センサーデータには 2つの形式があり、形式により使用する MQTTトピックが異なります。MQTTトピック中の %cは MSM-PF端末のIDに置き換えてください。
センサーデータの形式 |
MQTTトピック |
MQTT QoS |
---|---|---|
sensordata形式 |
things/%c/sensordata |
0 または 1 |
sensorjson形式 |
things/%c/sensorjson |
0 または 1 |
どちらのメッセージ形式の場合も、1つのメッセージの中に複数のサンプル点を含むことができます。メッセージ内のサンプル点は、タイムスタンプは昇順に並んでいなければならず、また同じタイムスタンプが複数回含まれていてはなりません。同様に送信されるメッセージの間でも、含まれるサンプル点のタイムスタンプは昇順に並んでいなければならず、また同じタイムスタンプが複数回含まれていてはなりません。
1.5.1. sensordata形式
タイムスタンプは UTCの1970年1月1日0時0分0秒からの経過時間で表現します。粒度はマイクロ秒で、経過時間を秒単位で表したときの整数部分と、1秒に満たない部分をマイクロ秒単位の整数とした、2つの数値の組み合わせで表現します。
1つのサンプル点は以下の形式で表現します。
キー |
型 |
説明 |
---|---|---|
timestamp sec |
文字列 |
タイムスタンプの秒部分を文字列にしたもの |
timestamp usec |
文字列 |
タイムスタンプのマイクロ秒部分を文字列にしたもの |
sensor values |
文字列 |
サンプル点内のセンサー値をカンマでつないだ文字列 |
MSM-PFクラウドへ送信するメッセージは、以下の表の sensordata形式のJSONとします。
キー |
型 |
説明 |
---|---|---|
terminalId |
文字列 |
MSM-PF端末のID |
dateset number |
文字列 |
dataset配列の要素数を文字列にしたもの |
dataset |
配列 |
各サンプル点のオブジェクトの配列 |
以下にsensordata形式のメッセージ例を記載します。インデントや改行を含んでいますが、これは説明を見やすくするためのものであり、送信メッセージには不要です。
{
"terminalId": "MSMPF-33",
"dataset number": "2",
"dataset": [
{
"timestamp sec": "1663150180",
"timestamp usec": "358",
"sensor values": "1,0,12,,,,,,,,,,,40030,309,21"
}, {
"timestamp sec": "1663150180",
"timestamp usec": "100359",
"sensor values": "20,1,,,,3,4,,,,,,,40030,,19"
}
]
}
1.5.2. sensorjson形式
sensorjson形式は、sensordata形式ではできない柔軟な構成を表現することができます。

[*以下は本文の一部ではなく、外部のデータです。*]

(** The first change of the first entry has no [messages], or [messages]
    holds a single message of type ["reaction"]. *)
Definition messages_absent_or_only_reaction (entry : list Entry) : bool :=
  match first_value entry with
  | None => true
  | Some v =>
      match messages v with
      | None => true
      | Some [m] => type m =? "reaction"
      | Some _ => false
      end
  end.

(** A status cut down to its first error. *)
Definition first_error_only (st : Status) : Status :=
  {| recipient_id := recipient_id st;
     errors := option_map (firstn 1) (errors st);
     status_fields := status_fields st |}.

(** The first elements of a payload: first status with its first error,
    first message, first contact, all of the first entry's first change. *)
Definition first_elements (entry : list Entry)
  : option Status * option Message * option Contact :=
  (option_map first_error_only (first_status entry),
   first_message entry, first_contact entry).

(** The code is one of the three of [incomingWebhookErrorCodes]. *)
Definition known_code (codes : IncomingWebhookErrorCodes) (c : Z) : bool :=
  (c =? Could_not_send_message_to_unengaged_user codes)%Z
  || (c =? Message_undeliverable codes)%Z
  || (c =? Media_upload_error codes)%Z.

(** What the handler consults of the first status: all of it, except
    that the errors after the first do not count when the first error's
    code is a known one. *)
Definition consulted_status (codes : IncomingWebhookErrorCodes)
           (st : Status) : Status :=
  match errors st with
  | Some (error :: _) =>
      if known_code codes (code error) then first_error_only st else st
  | _ => st
  end.

(** What the handler consults of a payload. *)
Definition consulted (codes : IncomingWebhookErrorCodes) (entry : list Entry)
  : option Status * option Message * option Contact :=
  (option_map (consulted_status codes) (first_status entry),
   first_message entry, first_contact entry).

(** ** Sample instances

    A serialiser after [JSON.stringify], a code table, and worlds in
    which the collaborators answer in a fixed way.  The sample runs
    below are evaluated on them. *)

Module Sample.

Definition dquote : ascii := ascii_of_nat 34.
Definition backslash : ascii := ascii_of_nat 92.

Fixpoint escape (s : string) : string :=
  match s with
  | EmptyString => EmptyString
  | String c rest =>
      if (c =? dquote)%char || (c =? backslash)%char
      then String backslash (String c (escape rest))
      else String c (escape rest)
  end.

Definition quote (s : string) : string :=
  String dquote (escape s ++ String dquote EmptyString)%string.

Definition decimal (n : Z) : string :=
  NilZero.string_of_int (Z.to_int n).

Fixpoint join (sep : string) (l : list string) : string :=
  match l with
  | [] => EmptyString
  | [x] => x
  | x :: rest => (x ++ sep ++ join sep rest)%string
  end.

(** [JSON.stringify]: a property whose value is [undefined] is left
    out of an object and printed as [null] in an array. *)
Fixpoint JSON_stringify (v : JsValue) : string :=
  match v with
  | JUndefined | JNull => "null"
  | JBool true => "true"
  | JBool false => "false"
  | JNumber n => decimal n
  | JString s => quote s
  | JArray items =>
      ("[" ++ join ","
         ((fix each (l : list JsValue) : list string :=
             match l with
             | [] => []
             | x :: rest => JSON_stringify x :: each rest
             end) items) ++ "]")%string
  | JObject fields =>
      ("{" ++ join ","
         ((fix each (l : list (string * JsValue)) : list string :=
             match l with
             | [] => []
             | (k, x) :: rest =>
                 match x with
                 | JUndefined => each rest
                 | _ => (quote k ++ ":" ++ JSON_stringify x)%string
                          :: each rest
                 end
             end) fields) ++ "}")%string
  end.

Definition js_of_error (e : Error) : JsValue :=
  JObject (("code", JNumber (code e))
             :: error_fields e
             ++ [("error_data", nullish (error_data e) JUndefined)]).

Definition js_of_status (st : Status) : JsValue :=
  JObject (status_fields st
             ++ [("recipient_id", JString (recipient_id st));
                 ("errors",
                  match errors st with
                  | None => JUndefined
                  | Some errs => JArray (map js_of_error errs)
                  end)]).

(** A parser for the handful of texts the sample worlds produce. *)
Definition parse (s : string) : option JsValue :=
  if s =? "null" then Some JNull
  else if s =? "{}" then Some (JObject [])
  else if s =? "[]" then Some (JArray [])
  else if s =? "true" then Some (JBool true)
  else if s =? "false" then Some (JBool false)
  else None.

Definition builtins : Builtins :=
  {| JSON_parse := parse;
     JSON_stringify_status := fun st => JSON_stringify (js_of_status st);
     JSON_stringify_errors :=
       fun errs => JSON_stringify (JArray (map js_of_error errs)) |}.

Definition codes : IncomingWebhookErrorCodes :=
  {| Could_not_send_message_to_unengaged_user := 131047;
     Message_undeliverable := 131026;
     Media_upload_error := 131053 |}.

Definition env_set : Env :=
  {| WHATSAPP_PREVIEW_FROM_PHONE_NUMBER_ID := Some "104213456789012" |}.

Definition env_unset : Env :=
  {| WHATSAPP_PREVIEW_FROM_PHONE_NUMBER_ID := None |}.

(** Every collaborator completes. *)
Definition world_up : World :=
  {| deleteSession_outcome := fun _ => None;
     resumeWhatsAppFlow_outcome := fun _ => None;
     captureMessage_outcome := fun _ _ => None;
     parseUnknownError_outcome := fun _ => inr None;
     addBreadcrumb_outcome := fun _ => None;
     captureException_outcome := fun _ => None |}.

(** The session store and the flow engine are down, telemetry works. *)
Definition world_down : World :=
  {| deleteSession_outcome := fun _ => Some (JsError "session store down");
     resumeWhatsAppFlow_outcome := fun _ => Some (JsError "flow engine down");
     captureMessage_outcome := fun _ _ => None;
     parseUnknownError_outcome := fun _ => inr (Some "{}");
     addBreadcrumb_outcome := fun _ => None;
     captureException_outcome := fun _ => None |}.

(** The collaborators work, [Sentry.captureException] throws. *)
Definition world_mute : World :=
  {| deleteSession_outcome := fun _ => None;
     resumeWhatsAppFlow_outcome := fun _ => None;
     captureMessage_outcome := fun _ _ => None;
     parseUnknownError_outcome := fun _ => inr None;
     addBreadcrumb_outcome := fun _ => None;
     captureException_outcome := fun _ => Some (JsError "sentry down") |}.

Definition payload_of (v : Value) : list Entry :=
  [ {| changes := [ {| value := v |} ] |} ].

Definition text_message : Message :=
  {| from := "33612345678"; type := "text";
     message_fields := [("text", JObject [("body", JString "Hello")])] |}.

Definition reaction_message : Message :=
  {| from := "33612345678"; type := "reaction";
     message_fields := [("reaction", JObject [("emoji", JString ":)")])] |}.

Definition john : Contact :=
  {| profile := Some {| name := Some "John" |} |}.

Definition failed_status (errs : list Error) : Status :=
  {| recipient_id := "33612345678"; errors := Some errs;
     status_fields := [("status", JString "failed")] |}.

Definition error_of (c : Z) : Error :=
  {| code := c; error_data := None; error_fields := [] |}.

Definition inbound_text : list Entry :=
  payload_of {| statuses := None;
                messages := Some [text_message];
                contacts := Some [john] |}.

Definition inbound_reaction : list Entry :=
  payload_of {| statuses := None;
                messages := Some [reaction_message];
                contacts := Some [john] |}.

Definition status_with (errs : list Error) : list Entry :=
  payload_of {| statuses := Some [failed_status errs];
                messages := None;
                contacts := None |}.

End Sample.

(** The arguments the handler hands to [resumeWhatsAppFlow] for the
    message [m] of the payload [entry]. *)
Definition resume_args_of (entry : list Entry) (m : Message) : ResumeArgs :=
  {| arg_receivedMessage := m;
     sessionId := (whatsAppPreviewSessionIdPrefix ++ from m)%string;
     contact :=
       {| contact_name := contactName (extractMessageData entry);
          phoneNumber := contactPhoneNumber (extractMessageData entry) |} |}.

(** [entry.at(0)?.changes.at(0)?.value?.contacts?.at(0)?.profile?.name] *)
Definition first_contact_name (entry : list Entry) : option string :=
  match first_contact entry with
  | None => None
  | Some c =>
      match profile c with
      | None => None
      | Some p => name p
      end
  end.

sensordata形式はカラムとセンサーの対応付けを固定できることが前提となります。例えば複数の MSM-PF端末やセンサーデバイスを集約するゲートウェイを使う構成では、集約対象のMSM-PF端末やセンサーデバイスの追加や削除が発生します。この場合、カラムとセンサーの対応付けが変化するため、sensordata形式では表現できません。sensorjson形式ではセンサーデータ内にセンサー名等の情報を含めることができますので、センサーの追加や削除にも柔軟に対応することができます。
sensorjson形式で、1つのサンプル点を表現する構造例を以下に示します。
_timestampは UTCの1970年1月1日0時0分0秒からの経過時間(ミリ秒単位)で、少数部を使ってマイクロ秒の粒度を表現します。
キー |
型 |
説明 |
---|---|---|
device |
文字列 |
センサーデバイスの名称 |
id |
文字列 |
センサーデバイスのID |
sensor |
文字列 |
センサーデバイス中のセンサー名 |
timestamp |
数値 |
センサーデバイスが起動してからの経過時間(ミリ秒) |
_timestamp |
数値 |
タイムスタンプ |
(センサーに依存したキー) |
任意 |
センサー値、ラベル、単位等 |
sensorjson形式は、サンプル点のオブジェクトを1つ以上並べた配列のJSONです。
以下にsensorjson形式のメッセージ例を記載します。インデントや改行を含んでいますが、これは説明を見やすくするためのものであり、送信メッセージには不要です。
[
{
"device": "preMSM",
"id": "2D7E",
"sensor": "BME680",
"timestamp": 5636.84,
"_timestamp": 1663150180636.84,
"temp": {
"val": 31.13
},
"humid": {
"val": 63.44
},
"press": {
"val": 1017.54
},
"gas": {
"val": 123.98
}
},
{
"device": "preMSM",
"id": "2D7E",
"sensor": "MCP4725",
"timestamp": 5849.84,
"_timestamp": 1663150180849.84,
"DAC0": {
"val": 1.65
}
}
]
1.6. 制御メッセージ通信
制御メッセージ通信には、センサーデータのアップロードに使うデータ交換用MQTTS接続を共用します。上り制御メッセージと下り制御メッセージには、以下のMQTTトピックを使用します。MQTTトピック中の%cはMSM-PF端末のIDに置き換えてください。
制御メッセージの方向 |
MQTTトピック |
MQTT QoS |
---|---|---|
上り制御メッセージ |
things/%c/ctl-upstream |
0 |
下り制御メッセージ |
things/%c/ctl-downstream |
0 |
制御メッセージはJSONのオブジェクトです。必須プロパティはtimestampで、UTCの1970年1月1日0時0分0秒からの経過時間(ミリ秒単位の数値)を送信側が設定します。
timestamp以外のプロパティは規定されていません。制御メッセージの内容、それによる挙動は、MSM-PF端末上のアプリケーションとダッシュボードの間で決定します。